::: Data provided :::

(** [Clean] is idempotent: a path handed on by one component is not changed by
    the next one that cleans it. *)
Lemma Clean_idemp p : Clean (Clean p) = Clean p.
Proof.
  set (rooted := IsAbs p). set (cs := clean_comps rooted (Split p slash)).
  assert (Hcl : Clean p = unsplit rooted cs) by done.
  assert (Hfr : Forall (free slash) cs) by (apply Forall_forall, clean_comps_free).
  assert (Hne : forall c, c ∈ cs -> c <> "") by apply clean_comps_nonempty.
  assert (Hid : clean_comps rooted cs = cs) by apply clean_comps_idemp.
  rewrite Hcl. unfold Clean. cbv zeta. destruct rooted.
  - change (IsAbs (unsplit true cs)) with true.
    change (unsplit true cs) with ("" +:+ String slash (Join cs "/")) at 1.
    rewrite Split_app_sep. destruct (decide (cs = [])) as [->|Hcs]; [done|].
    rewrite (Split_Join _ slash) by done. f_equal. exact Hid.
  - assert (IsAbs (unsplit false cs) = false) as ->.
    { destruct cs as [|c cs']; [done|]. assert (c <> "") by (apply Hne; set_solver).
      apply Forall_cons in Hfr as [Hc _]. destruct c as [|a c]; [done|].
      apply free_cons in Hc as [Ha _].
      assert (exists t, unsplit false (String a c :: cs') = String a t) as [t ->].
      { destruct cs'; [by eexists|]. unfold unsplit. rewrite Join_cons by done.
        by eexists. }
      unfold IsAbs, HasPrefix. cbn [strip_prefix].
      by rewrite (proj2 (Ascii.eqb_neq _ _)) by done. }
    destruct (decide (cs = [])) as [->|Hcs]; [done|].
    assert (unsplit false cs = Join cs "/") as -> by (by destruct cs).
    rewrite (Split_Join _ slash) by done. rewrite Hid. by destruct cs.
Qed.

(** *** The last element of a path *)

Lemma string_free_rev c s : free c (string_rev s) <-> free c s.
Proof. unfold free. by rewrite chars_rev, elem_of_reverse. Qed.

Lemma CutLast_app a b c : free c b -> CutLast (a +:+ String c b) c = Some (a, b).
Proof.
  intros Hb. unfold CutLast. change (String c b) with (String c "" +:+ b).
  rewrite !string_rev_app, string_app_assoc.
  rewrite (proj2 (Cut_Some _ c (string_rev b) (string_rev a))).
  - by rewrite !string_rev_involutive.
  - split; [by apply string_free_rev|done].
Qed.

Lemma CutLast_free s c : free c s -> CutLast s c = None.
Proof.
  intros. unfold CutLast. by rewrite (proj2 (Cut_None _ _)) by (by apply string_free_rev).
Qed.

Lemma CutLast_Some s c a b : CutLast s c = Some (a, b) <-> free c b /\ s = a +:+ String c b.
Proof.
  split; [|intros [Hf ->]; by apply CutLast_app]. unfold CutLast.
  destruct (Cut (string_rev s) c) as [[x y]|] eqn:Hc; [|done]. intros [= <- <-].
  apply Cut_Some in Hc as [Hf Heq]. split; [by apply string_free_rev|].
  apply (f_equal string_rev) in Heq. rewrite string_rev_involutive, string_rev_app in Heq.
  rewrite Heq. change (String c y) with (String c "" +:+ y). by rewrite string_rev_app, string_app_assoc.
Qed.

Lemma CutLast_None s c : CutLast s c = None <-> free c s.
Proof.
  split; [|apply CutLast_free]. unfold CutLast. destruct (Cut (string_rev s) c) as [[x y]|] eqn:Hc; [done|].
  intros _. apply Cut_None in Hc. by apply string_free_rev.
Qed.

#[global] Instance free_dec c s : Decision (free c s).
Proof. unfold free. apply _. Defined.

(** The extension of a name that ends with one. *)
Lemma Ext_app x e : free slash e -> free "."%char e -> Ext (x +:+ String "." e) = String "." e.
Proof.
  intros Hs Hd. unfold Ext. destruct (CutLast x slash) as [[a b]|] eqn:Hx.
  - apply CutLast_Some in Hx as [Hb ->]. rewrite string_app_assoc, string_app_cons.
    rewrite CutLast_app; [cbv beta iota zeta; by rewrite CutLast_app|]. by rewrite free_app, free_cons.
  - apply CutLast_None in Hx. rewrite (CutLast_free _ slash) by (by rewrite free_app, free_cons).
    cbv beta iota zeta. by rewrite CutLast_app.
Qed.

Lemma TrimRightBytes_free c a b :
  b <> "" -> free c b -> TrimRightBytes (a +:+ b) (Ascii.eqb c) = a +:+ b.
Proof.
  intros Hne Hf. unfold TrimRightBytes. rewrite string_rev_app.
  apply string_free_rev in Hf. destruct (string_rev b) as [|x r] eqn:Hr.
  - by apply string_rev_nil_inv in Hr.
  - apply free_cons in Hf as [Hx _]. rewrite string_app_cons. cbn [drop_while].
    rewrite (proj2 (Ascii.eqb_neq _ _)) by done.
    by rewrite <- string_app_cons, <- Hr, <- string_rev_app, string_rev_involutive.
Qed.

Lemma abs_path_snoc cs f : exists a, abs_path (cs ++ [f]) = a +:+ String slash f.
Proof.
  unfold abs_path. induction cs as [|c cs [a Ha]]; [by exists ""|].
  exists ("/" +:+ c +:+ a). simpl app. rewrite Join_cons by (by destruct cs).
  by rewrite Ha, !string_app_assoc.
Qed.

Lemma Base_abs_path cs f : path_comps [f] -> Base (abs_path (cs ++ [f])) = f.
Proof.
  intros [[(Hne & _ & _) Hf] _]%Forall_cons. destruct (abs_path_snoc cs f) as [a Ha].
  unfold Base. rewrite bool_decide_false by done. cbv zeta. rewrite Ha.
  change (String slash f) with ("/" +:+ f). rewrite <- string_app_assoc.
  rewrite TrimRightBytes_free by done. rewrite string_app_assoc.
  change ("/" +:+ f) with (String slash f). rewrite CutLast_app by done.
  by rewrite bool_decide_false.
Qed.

:::
::: Data provided :::

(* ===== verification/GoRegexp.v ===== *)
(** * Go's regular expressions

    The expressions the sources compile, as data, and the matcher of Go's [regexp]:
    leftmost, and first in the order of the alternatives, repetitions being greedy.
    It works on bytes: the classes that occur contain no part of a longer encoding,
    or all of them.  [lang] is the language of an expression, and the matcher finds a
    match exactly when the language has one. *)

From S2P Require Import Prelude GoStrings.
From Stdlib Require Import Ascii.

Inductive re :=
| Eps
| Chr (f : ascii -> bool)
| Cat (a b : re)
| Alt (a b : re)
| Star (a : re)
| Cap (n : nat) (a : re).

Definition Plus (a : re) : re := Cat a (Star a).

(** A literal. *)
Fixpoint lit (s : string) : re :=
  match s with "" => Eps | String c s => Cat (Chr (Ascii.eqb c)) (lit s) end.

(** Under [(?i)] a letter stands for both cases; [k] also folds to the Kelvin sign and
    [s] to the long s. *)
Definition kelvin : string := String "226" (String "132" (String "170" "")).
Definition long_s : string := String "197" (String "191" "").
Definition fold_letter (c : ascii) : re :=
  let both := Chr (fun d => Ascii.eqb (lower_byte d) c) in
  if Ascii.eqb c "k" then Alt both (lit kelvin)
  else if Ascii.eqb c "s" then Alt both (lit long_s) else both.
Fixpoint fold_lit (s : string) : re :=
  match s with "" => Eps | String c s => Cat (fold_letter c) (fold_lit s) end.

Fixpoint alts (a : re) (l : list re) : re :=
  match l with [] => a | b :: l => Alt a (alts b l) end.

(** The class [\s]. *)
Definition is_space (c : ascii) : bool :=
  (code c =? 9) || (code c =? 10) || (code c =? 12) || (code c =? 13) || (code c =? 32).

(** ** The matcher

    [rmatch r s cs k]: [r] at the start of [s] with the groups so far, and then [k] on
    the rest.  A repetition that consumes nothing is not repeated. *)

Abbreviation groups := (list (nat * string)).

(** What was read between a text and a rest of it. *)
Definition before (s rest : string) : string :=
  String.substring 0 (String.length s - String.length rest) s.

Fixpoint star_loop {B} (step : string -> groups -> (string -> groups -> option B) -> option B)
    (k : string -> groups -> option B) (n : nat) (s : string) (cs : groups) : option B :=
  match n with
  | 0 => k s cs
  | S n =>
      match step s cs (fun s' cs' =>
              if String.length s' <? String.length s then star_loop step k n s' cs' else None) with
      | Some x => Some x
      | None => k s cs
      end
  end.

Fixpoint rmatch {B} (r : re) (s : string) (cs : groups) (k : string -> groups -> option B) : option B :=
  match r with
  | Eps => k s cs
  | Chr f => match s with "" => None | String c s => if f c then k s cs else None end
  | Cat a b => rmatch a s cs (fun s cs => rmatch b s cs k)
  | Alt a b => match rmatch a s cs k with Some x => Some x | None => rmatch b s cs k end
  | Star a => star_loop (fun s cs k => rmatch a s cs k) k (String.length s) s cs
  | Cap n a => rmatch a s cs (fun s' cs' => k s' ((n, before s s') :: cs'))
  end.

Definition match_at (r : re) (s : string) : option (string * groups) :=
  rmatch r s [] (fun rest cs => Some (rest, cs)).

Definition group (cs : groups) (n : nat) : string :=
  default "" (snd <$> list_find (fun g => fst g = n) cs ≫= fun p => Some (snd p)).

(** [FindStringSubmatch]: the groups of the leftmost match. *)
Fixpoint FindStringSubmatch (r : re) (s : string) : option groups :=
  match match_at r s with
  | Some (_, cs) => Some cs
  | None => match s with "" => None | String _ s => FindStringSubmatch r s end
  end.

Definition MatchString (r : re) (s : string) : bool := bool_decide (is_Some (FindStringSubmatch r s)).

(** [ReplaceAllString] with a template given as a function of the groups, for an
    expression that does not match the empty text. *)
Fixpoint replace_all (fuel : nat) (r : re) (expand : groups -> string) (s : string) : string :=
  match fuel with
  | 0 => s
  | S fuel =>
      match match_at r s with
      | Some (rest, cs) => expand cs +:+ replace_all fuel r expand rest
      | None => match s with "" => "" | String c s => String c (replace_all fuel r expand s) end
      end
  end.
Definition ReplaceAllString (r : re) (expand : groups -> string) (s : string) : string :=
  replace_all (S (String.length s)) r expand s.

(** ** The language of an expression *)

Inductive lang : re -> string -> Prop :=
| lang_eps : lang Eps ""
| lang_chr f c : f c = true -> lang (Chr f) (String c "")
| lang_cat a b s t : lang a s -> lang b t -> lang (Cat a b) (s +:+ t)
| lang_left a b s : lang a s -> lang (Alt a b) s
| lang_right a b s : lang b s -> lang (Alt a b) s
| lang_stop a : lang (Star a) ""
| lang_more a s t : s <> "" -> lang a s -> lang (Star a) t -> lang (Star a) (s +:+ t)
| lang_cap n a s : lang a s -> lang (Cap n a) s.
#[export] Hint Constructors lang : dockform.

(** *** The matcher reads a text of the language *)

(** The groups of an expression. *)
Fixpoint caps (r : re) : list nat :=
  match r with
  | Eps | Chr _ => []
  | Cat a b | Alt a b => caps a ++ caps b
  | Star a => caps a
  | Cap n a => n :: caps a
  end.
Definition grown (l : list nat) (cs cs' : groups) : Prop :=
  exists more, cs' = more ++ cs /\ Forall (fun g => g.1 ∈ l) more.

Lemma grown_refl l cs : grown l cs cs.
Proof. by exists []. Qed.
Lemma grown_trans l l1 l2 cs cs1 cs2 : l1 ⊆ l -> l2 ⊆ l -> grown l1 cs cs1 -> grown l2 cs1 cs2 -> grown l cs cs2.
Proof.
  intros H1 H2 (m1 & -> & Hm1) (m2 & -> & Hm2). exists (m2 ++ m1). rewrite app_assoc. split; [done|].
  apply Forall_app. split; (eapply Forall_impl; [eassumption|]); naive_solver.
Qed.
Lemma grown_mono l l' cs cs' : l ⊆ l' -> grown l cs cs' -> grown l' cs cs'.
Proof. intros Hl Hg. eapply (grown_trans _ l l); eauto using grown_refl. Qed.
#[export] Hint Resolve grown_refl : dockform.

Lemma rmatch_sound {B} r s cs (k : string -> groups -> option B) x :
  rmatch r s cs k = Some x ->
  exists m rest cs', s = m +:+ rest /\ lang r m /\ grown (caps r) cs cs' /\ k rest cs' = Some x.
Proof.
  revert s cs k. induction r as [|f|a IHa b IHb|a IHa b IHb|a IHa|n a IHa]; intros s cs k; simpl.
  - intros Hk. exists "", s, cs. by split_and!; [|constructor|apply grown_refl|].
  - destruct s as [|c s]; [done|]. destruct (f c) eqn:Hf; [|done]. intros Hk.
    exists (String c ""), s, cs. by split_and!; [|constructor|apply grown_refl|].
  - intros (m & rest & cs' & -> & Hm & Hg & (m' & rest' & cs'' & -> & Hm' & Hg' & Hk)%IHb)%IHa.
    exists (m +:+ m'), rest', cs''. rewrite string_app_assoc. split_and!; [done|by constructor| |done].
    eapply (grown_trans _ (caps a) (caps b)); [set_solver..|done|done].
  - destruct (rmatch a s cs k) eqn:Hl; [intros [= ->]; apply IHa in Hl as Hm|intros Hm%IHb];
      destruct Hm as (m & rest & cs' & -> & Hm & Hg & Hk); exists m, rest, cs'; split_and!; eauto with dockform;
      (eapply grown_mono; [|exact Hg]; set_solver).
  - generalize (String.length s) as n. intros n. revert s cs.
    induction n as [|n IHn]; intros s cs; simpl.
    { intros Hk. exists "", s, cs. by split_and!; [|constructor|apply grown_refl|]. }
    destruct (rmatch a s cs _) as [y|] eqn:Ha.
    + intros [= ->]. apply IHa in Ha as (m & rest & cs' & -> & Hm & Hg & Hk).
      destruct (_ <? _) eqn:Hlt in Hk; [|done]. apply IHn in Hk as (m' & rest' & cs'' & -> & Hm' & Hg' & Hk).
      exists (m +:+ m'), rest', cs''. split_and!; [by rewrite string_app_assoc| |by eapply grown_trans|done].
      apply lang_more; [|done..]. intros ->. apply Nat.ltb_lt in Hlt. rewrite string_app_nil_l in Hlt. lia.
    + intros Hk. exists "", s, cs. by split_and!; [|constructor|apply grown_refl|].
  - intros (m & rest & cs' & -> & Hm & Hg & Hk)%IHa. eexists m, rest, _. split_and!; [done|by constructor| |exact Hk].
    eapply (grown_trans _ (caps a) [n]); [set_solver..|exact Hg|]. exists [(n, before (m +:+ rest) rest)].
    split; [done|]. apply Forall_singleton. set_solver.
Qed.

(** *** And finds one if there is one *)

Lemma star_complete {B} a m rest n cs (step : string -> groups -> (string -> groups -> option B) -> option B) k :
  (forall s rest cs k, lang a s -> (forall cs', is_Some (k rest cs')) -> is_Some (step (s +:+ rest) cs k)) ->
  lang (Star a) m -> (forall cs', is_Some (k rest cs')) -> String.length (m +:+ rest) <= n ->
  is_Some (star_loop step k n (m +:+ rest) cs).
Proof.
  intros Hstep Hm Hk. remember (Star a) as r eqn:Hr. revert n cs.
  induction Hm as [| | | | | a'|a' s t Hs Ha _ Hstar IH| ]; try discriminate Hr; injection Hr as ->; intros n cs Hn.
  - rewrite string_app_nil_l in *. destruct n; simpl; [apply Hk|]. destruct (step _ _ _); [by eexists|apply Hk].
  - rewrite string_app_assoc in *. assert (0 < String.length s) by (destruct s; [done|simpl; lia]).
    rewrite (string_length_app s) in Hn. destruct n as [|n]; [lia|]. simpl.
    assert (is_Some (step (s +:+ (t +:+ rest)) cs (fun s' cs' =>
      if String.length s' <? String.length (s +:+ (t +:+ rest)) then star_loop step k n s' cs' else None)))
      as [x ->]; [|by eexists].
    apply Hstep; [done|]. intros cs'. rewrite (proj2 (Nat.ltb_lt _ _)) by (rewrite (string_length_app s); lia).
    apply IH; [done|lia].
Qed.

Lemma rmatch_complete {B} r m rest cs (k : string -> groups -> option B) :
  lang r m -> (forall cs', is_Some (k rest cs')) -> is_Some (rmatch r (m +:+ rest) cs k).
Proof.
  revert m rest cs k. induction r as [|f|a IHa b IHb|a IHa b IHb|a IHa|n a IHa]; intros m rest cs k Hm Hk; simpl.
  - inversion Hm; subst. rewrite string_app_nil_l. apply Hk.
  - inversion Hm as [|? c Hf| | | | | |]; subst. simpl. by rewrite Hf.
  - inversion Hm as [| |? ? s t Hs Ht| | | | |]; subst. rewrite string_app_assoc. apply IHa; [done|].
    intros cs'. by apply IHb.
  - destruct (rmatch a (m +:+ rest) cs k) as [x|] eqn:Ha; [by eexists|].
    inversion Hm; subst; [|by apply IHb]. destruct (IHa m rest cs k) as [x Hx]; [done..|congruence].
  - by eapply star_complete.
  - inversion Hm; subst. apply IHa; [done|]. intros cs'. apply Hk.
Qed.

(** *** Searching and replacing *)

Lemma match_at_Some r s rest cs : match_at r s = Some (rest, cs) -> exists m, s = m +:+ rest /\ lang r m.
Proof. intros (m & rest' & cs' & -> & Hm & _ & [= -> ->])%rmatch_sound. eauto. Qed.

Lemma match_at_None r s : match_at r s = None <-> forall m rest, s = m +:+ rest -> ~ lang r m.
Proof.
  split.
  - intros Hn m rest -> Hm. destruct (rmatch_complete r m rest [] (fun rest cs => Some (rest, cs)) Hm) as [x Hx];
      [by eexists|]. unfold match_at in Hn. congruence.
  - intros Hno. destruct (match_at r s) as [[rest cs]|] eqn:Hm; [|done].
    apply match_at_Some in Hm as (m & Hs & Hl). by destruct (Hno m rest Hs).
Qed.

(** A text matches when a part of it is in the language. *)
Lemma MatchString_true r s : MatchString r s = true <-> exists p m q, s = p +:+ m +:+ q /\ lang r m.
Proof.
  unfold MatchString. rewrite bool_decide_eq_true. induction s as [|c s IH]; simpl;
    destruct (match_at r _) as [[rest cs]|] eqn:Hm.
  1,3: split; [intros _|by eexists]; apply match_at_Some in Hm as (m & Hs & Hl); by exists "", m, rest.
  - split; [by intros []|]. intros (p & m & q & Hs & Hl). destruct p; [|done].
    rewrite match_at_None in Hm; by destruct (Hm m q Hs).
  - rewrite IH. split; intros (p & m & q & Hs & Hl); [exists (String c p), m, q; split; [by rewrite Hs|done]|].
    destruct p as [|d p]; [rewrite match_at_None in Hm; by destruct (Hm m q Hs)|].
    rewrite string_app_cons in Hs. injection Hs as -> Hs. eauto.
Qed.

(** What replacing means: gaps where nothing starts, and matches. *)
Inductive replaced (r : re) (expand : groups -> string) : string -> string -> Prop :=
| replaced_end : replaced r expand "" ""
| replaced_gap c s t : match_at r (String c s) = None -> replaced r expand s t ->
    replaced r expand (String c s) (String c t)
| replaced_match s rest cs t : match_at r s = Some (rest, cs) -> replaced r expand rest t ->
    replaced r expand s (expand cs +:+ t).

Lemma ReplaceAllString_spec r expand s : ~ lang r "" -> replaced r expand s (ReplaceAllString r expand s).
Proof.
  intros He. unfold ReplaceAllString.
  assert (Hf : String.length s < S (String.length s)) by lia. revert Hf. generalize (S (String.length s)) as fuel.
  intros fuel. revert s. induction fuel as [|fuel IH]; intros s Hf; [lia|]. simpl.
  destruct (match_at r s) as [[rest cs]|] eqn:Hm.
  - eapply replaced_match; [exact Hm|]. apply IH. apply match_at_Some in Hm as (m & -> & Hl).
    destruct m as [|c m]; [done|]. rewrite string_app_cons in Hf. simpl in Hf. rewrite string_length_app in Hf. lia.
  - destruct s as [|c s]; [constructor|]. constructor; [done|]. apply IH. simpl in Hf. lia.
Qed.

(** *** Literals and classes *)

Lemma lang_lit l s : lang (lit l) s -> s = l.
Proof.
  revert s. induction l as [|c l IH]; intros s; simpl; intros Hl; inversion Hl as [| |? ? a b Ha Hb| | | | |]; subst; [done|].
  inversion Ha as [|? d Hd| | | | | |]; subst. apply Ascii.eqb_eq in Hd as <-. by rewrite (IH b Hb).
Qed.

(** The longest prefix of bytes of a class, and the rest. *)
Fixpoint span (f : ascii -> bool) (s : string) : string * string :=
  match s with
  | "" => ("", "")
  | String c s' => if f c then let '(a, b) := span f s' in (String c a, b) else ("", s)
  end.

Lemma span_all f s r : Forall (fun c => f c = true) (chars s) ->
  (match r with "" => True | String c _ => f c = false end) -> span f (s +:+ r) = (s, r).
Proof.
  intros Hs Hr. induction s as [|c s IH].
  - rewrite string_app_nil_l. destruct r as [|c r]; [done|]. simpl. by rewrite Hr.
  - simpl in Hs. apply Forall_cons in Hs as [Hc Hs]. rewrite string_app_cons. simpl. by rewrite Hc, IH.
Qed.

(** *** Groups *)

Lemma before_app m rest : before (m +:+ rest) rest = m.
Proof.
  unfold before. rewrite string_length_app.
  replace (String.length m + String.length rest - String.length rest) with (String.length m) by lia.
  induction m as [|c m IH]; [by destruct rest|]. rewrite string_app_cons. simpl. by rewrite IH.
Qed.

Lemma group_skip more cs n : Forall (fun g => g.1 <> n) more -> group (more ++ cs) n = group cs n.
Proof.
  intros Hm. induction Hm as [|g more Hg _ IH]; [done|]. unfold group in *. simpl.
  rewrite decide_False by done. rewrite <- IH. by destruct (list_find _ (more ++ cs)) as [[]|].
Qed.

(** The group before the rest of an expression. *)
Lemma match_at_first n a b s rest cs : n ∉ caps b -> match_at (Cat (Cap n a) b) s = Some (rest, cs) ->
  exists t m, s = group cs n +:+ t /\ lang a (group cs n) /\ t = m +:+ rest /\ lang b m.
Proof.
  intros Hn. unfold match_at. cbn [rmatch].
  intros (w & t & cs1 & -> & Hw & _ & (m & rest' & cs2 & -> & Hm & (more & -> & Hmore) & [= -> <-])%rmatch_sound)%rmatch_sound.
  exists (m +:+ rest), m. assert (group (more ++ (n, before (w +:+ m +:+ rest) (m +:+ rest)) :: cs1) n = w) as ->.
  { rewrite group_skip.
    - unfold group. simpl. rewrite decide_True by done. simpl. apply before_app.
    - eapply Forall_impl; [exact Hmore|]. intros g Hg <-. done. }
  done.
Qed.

:::
::: Data provided :::

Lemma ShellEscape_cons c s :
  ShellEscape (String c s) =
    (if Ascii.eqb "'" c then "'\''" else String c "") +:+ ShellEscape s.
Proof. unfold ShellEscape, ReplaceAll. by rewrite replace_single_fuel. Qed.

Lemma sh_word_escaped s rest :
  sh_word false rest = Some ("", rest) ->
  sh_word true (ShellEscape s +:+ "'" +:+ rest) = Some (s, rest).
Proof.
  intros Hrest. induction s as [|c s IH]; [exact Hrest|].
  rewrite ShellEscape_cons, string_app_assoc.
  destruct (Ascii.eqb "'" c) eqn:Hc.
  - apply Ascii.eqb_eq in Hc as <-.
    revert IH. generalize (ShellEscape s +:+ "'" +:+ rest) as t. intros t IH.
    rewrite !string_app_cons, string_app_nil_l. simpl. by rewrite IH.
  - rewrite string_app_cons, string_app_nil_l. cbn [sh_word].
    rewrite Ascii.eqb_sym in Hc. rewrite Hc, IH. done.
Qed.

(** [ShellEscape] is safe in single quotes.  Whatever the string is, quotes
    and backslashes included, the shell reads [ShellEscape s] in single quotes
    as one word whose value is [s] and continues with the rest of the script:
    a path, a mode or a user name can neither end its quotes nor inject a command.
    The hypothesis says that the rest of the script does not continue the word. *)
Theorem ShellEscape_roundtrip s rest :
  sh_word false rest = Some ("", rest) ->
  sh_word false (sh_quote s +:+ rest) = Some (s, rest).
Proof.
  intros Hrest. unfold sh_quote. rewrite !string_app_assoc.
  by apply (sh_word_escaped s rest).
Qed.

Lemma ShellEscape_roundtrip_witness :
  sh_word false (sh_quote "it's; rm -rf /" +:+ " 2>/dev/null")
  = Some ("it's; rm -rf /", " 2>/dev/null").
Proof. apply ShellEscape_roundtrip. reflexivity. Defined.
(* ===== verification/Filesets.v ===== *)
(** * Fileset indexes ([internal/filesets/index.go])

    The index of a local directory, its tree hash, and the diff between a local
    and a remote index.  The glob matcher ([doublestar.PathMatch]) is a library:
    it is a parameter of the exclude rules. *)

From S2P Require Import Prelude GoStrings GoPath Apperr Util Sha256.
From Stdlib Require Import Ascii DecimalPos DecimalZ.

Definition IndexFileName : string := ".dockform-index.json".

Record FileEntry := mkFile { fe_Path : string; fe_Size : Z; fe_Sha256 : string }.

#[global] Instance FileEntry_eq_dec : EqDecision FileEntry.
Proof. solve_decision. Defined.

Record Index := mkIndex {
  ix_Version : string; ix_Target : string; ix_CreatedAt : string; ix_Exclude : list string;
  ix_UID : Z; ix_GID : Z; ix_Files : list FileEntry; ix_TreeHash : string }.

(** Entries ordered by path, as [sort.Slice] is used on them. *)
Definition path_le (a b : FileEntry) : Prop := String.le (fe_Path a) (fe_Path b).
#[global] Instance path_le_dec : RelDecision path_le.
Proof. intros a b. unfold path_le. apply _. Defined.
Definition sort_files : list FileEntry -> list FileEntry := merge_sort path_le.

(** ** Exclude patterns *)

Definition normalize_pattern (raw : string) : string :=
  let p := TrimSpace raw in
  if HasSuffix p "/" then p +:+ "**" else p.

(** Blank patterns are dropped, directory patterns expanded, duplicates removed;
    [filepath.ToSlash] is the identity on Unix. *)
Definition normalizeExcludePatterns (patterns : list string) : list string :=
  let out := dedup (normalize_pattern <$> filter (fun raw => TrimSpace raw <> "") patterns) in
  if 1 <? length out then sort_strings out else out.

:::

Tally the lines of the listing in which the string "eauto" appears, and state the tally alone.

### [Result below]
4